Mary is the New Eve and Most Blessed Among Women (Cont.)
“And I think it in harmony with reason that Jesus was the first-fruit among men of the purity which consists in chastity, and Mary among women; for it were not pious to ascribe to any other than to her the first-fruit of virginity.” Origen, Commentary on Matthew, 10:17 (A.D. 244).
“Many, my beloved, are the true testimonies concerning Christ. The Father bears witness from heaven of His Son: the Holy Ghost bears witness, descending bodily in likeness of a dove: the Archangel Gabriel bears witness, bringing good tidings to Mary: the Virgin Mother of God [Theotokos] bears witness: the blessed place of the manger bears witness” Cyril of Jerusalem, Catechetical Lectures, 10:19 (A.D. 350).
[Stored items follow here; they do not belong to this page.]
Lemma foldl_recordResult_counters s rs :
  int64 (ToolCalls (SCounters s)) → int64 (ConsecutiveFailures (SCounters s)) →
  SCounters (foldl recordResult s rs) = mkCounters (Turns (SCounters s))
    (wrap64 (ToolCalls (SCounters s) + Z.of_nat (length rs)))
    (wrap64 (if forallb RIsError rs then ConsecutiveFailures (SCounters s) + Z.of_nat (errorRun rs)
             else Z.of_nat (errorRun rs))).
Proof.
  intros Ht Hf. induction rs as [|r rs IH] using rev_ind.
  { simpl. rewrite !Z.add_0_r, !wrap64_id by done. by destruct (SCounters s). }
  rewrite foldl_app. simpl. rewrite IH. cbn [Turns ToolCalls ConsecutiveFailures].
  rewrite wrap64_add_l, errorRun_snoc, forallb_app, length_app. simpl. f_equal.
  - f_equal. lia.
  - destruct (RIsError r); simpl; [|by rewrite andb_false_r].
    rewrite andb_true_r, wrap64_add_l. destruct (forallb RIsError rs); f_equal; lia.
Qed.

(** Recording a batch of results counts every one of them and keeps the run
    of failures at its end: the tool-call counter grows by the batch, the
    failure counter is the trailing run of errors (carried over from before when
    the whole batch failed), and while the counters do not overflow a trailing run
    as long as the configured failure limit trips a limit. *)
Theorem tool_results_counted s rs :
  SState s = StateRunning →
  int64 (ToolCalls (SCounters s)) → int64 (ConsecutiveFailures (SCounters s)) →
  ∃ s', RecordToolResults s rs = (s', None) ∧ SState s' = StateRunning ∧
    Messages s' = Messages s ++ (NewToolMessage <$> rs) ∧
    SCounters s' = mkCounters (Turns (SCounters s))
      (wrap64 (ToolCalls (SCounters s) + Z.of_nat (length rs)))
      (wrap64 (if forallb RIsError rs then ConsecutiveFailures (SCounters s) + Z.of_nat (errorRun rs)
               else Z.of_nat (errorRun rs))) ∧
    ((0 ≤ ConsecutiveFailures (SCounters s))%Z →
     int64 (ConsecutiveFailures (SCounters s) + Z.of_nat (errorRun rs))%Z →
     (0 < MaxConsecutiveFailures (SLimits s) ≤ Z.of_nat (errorRun rs))%Z → is_Some (LimitTripped s')).
Proof.
  intros Hs Ht Hf. exists (foldl recordResult s rs). pose proof (foldl_recordResult_counters s rs Ht Hf) as HC.
  destruct (foldl_recordResult_fields s rs) as (-> & _ & _ & _ & _ & _ & _ & _ & _ & -> & _).
  split_and!; try done; [unfold RecordToolResults; by rewrite Hs|].
  intros Hn Hb [Hp Hm]. unfold LimitTripped. rewrite (foldl_recordResult_keeps SLimits), HC by done.
  cbn [Turns ToolCalls ConsecutiveFailures].
  set (cf := wrap64 (if _ : bool then _ else _)).
  assert ((Z.of_nat (errorRun rs) ≤ cf)%Z).
  { subst cf. rewrite wrap64_id; destruct (forallb RIsError rs); unfold int64 in *; lia. }
  destruct (_ && _); [eauto|]. destruct (_ && _); [eauto|].
  rewrite (proj2 (andb_true_iff _ _)); [eauto|]. lia.
Qed.

Lemma tool_results_counted_witness :
  let s := setState StateRunning sampleNew in
  ∃ s', RecordToolResults s [NewToolError #"a" #"boom"] = (s', None) ∧
    ConsecutiveFailures (SCounters s') = 1%Z.
Proof.
  intros s. destruct (tool_results_counted s [NewToolError #"a" #"boom"]) as (s' & H1 & _ & _ & H2 & _).
  - reflexivity.
  - vm_compute. split; congruence.
  - vm_compute. split; congruence.
  - exists s'. split; [exact H1|]. rewrite H2. reflexivity.
Defined.

(** ** Bound authority *)

Lemma grantLoop_spec seen names additions :
  grantLoop seen names = Some additions →
  NoDup additions ∧ Forall (λ n, n ∉ seen ∧ validToolAuthorityName n = true) additions ∧
  additions ⊆ names ∧ ∀ n, n ∈ names → n ∈ seen ∨ n ∈ additions.
Proof.
  revert seen additions. induction names as [|n names IH]; simpl; intros seen additions H; simplify_eq.
  { split_and!; [constructor|constructor|set_solver|set_solver]. }
  case_bool; bprop.
  - apply IH in H as (? & ? & ? & Hin). split_and!; try done; [set_solver|].
    intros m [-> | Hm]%elem_of_cons; auto.
  - destruct (validToolAuthorityName n) eqn:Ev; simpl in H; [|done]. case_match; simplify_eq.
    match goal with G : grantLoop _ _ = _ |- _ => apply IH in G as (Hnd & Hall & Hsub & Hin) end.
    rewrite Forall_forall in Hall. split_and!.
    + constructor; [|done]. intros Hm%Hall. set_solver.
    + constructor; [done|]. apply Forall_forall. intros m Hm%Hall. set_solver.
    + set_solver.
    + intros m [-> | Hm]%elem_of_cons; [set_solver|]. apply Hin in Hm. set_solver.
Qed.

(** Everything an authority carries but its tools. *)
Definition envelope (a : Authority) : Z * bool * bool * gostr * gostr :=
  (RemainingDelegationDepth (ACapabilitySet a), FileSystem (ACapabilitySet a),
   DirectWrite (ACapabilitySet a), AProvenance a, ADefinitionIdentity a).

Definition toolsOf (s : Session) : list gostr := Tools (ACapabilitySet (SAuthority s)).

(** The authority after one call on a bound session. *)
Definition authorityStep (s : Session) (op : Op) (s' : Session) : Prop :=
  match op with
  | OGrantToolAuthority names =>
      ∃ additions, toolsOf s' = toolsOf s ++ additions ∧ NoDup additions ∧
        additions ⊆ names ∧ Forall (λ n, n ∉ toolsOf s ∧ validToolAuthorityName n = true) additions
  | OCompleteEnrollment p tools =>
      SAuthority s' = SAuthority s ∨
      (toolsOf s' = tools ∧ enrollmentPending s = true ∧ ValidWorkspaceEnrollmentToolNames tools = true)
  | _ => SAuthority s' = SAuthority s
  end.

Lemma GrantToolAuthority_step s names :
  let s' := (GrantToolAuthority s names).1 in
  authorityBound s' = authorityBound s ∧ envelope (SAuthority s') = envelope (SAuthority s) ∧
  authorityStep s (OGrantToolAuthority names) s' ∧ Owner s' = Owner s.
Proof.
  cbv zeta. assert (Hid : authorityStep s (OGrantToolAuthority names) s).
  { exists []. rewrite app_nil_r. split_and!; [done|constructor|set_solver|constructor]. }
  unfold GrantToolAuthority. case_bool; [done|].
  destruct (pending s), (pendingAuthorization s), (pendingWorkspaceEnrollment s); try done.
  case_bool; [done|]. destruct (grantLoop _ names) as [[|a additions]|] eqn:Eg; try done.
  apply grantLoop_spec in Eg as (Hnd & Hall & Hsub & _). split_and!; try done.
  exists (a :: additions). split_and!; try done. eapply Forall_impl; [exact Hall|]. cbv beta.
  intros n [Hn ?]. split; [|done]. contradict Hn. by apply elem_of_list_to_set.
Qed.

Lemma CompleteWorkspaceEnrollment_step s p tools :
  let s' := (CompleteWorkspaceEnrollment s p tools).1 in
  authorityBound s' = authorityBound s ∧ envelope (SAuthority s') = envelope (SAuthority s) ∧
  authorityStep s (OCompleteEnrollment p tools) s' ∧ Owner s' = Owner s.
Proof.
  cbv zeta. unfold CompleteWorkspaceEnrollment, authorityStep, enrollmentPending.
  destruct (pendingWorkspaceEnrollment s); [|by auto]. repeat (case_bool; [by auto|]).
  bprop. split_and!; try done. right. auto.
Qed.

(** A bound authority is fixed: no call unbinds it or changes its delegation
    depth, its file-system and write axes, its provenance or its definition
    identity; the tool list changes only by a grant, which appends new valid names
    of the request, or by completing a pending enrollment, which installs the
    validated list; and an owner once set never changes. *)
Theorem authority_axes_fixed {platform : Platform} s op :
  authorityBound s = true →
  let s' := (exec s op).1 in
  authorityBound s' = true ∧ envelope (SAuthority s') = envelope (SAuthority s) ∧
  authorityStep s op s' ∧ (is_Some (Owner s) → Owner s' = Owner s).
Proof.
  intros Hb. cbv zeta. destruct op; cbn [authorityStep exec].
  all: try (unfold ok, BeginTurn, RecordAssistant, SetUsageAttribution, RecordUsage,
        RecordLatestContextOccupancy, recordUserPromptWithParts, ReplaceHistory,
        ReplaceHistoryAtBoundary, SeedHistory, replaceMessages, PauseForApproval, ResumeWith, Complete,
        Stop, Cancel, Fail_, RecordFailureMetadata, RecordLastError, BeginRun, PrepareFailedStepRetry,
        RestoreFailedStepRetryPending, Reopen, Interrupt, Recover, Abandon, Rehome, SetMode,
        PauseForAuthorization, ClaimAuthorization, RestoreAuthorizationClaim, AbortAuthorization,
        resolveAuthorization, BeginWorkspaceEnrollment, AbortWorkspaceEnrollment, BindAuthority,
        RestoreSessionMetadata, RestoreIncarnation; rewrite ?Hb;
      repeat case_match; cbn; solve [auto]).
  - unfold RecordToolResults, ok. case_bool; [by auto|]. cbn [fst].
    by rewrite (foldl_recordResult_keeps authorityBound), (foldl_recordResult_keeps SAuthority),
      (foldl_recordResult_keeps Owner).
  - destruct (CompleteWorkspaceEnrollment_step s p tools) as (-> & ? & ? & ->). auto.
  - assert (Hbind : ∀ s1, authorityBound s1 = true →
      (if negb (AProvenance a =s []) then BindAuthority s1 a else ok s1).1 = s1).
    { intros s1 H1. unfold BindAuthority. rewrite H1. by repeat case_bool. }
    unfold RestoreLabels. destruct owner as [o|]; [|by rewrite Hbind].
    case_bool; [by auto|]. destruct (Owner s) as [o'|] eqn:Eo; [case_bool; [by auto|]|];
      rewrite Hbind by done; bprop; cbn; split_and!; auto; intros []; congruence.
  - destruct (GrantToolAuthority_step s names) as (-> & ? & ? & ->). auto.
Qed.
“In what remains we have the appointment of the Father’s will. The Virgin, the birth, the Body, then the Cross, the death, the visit to the lower world; these things are our salvation. For the sake of mankind the Son of God was born of tile Virgin and of the Holy Ghost. In this process He ministered to Himself; by His own power–the power of God–which overshadowed her He sowed the beginning of His Body, and entered on the first stage of His life in the flesh. He did it that by His Incarnation He might take to Himself from the Virgin the fleshly nature, and that through this commingling there might come into being a hallowed Body of all humanity; that so through that Body which He was pleased to assume all mankind might be hid in Him, and He in return, through His unseen existence, be reproduced in all.
Thus the invisible Image of God scorned not the shame which marks the beginnings of human life. He passed through every stage; through conception, birth, wailing, cradle and each successive humiliation. What worthy return can we make for so great a condescension? The One Only-begotten God, ineffably born of God, entered the Virgin’s womb and grew and took the frame of poor humanity. He Who upholds the universe, within Whom and through Whom are all things, was brought forth by common childbirth; He at Whose voice Archangels and Angels tremble, and heaven and earth and all the elements of this world are melted, was heard in childish wailing. The Invisible and Incomprehensible, Whom sight and feeling and touch cannot gauge, was wrapped in a cradle.” Hilary of Poitiers, On the Trinity, 2:24-25 (A.D. 355).
“And as the grace of the Triad is one, so also the Triad is indivisible. We can see this in regard to Saint Mary herself. The archangel Gabriel when sent to announce the coming of the Word upon her said, ‘The Holy Spirit shall come upon thee’, knowing that the Spirit was in the Word. Wherefore he added: ‘and the Power of the Highest shall overshadow thee.’” Athanasius, To Serapion of Thmuis, III:6 (A.D. 360).
“And when he had taken her, ‘he knew her not, till she had brought forth her first-born Son.’ He hath here used the word ’till,’ not that thou shouldest suspect that afterwards he did know her, but to inform thee that before the birth the Virgin was wholly untouched by man.” John Chrysostom, Homily on Matthew, 5:5 (A.D. 370).
“It was, to divulge by the manner of His Incarnation this great secret; that purity is the only complete indication of the presence of God and of His coming, and that no one can in reality secure this for himself, unless he has altogether estranged himself from the passions of the flesh. What happened in the stainless Mary when the fullness of the Godhead which was in Christ shone out through her, that happens in every soul that leads by rule the virgin life.” Gregory of Nyssa, On Virginity, 2 (A.D. 371).
“Thou alone and thy Mother are in all things fair; for there is no flaw in thee and no stain in thy Mother. Of these two fair ones, to whom are my children similar?” Ephraem, Nisbene Hymns, 27:8 (ante A.D. 373).
“Whoever honors the Lord also honors the holy [vessel]; who instead dishonors the holy vessel also dishonors his Master. Mary herself is that holy Virgin, that is, the holy vessel” Epiphanius, Panarion, 78:21 (A.D. 377).
“And if the God-bearing flesh was not ordained to be assumed of the lump of Adam, what need was there of the Holy Virgin?” Basil, To the Sozopolitans, Epistle 261 (A.D. 377).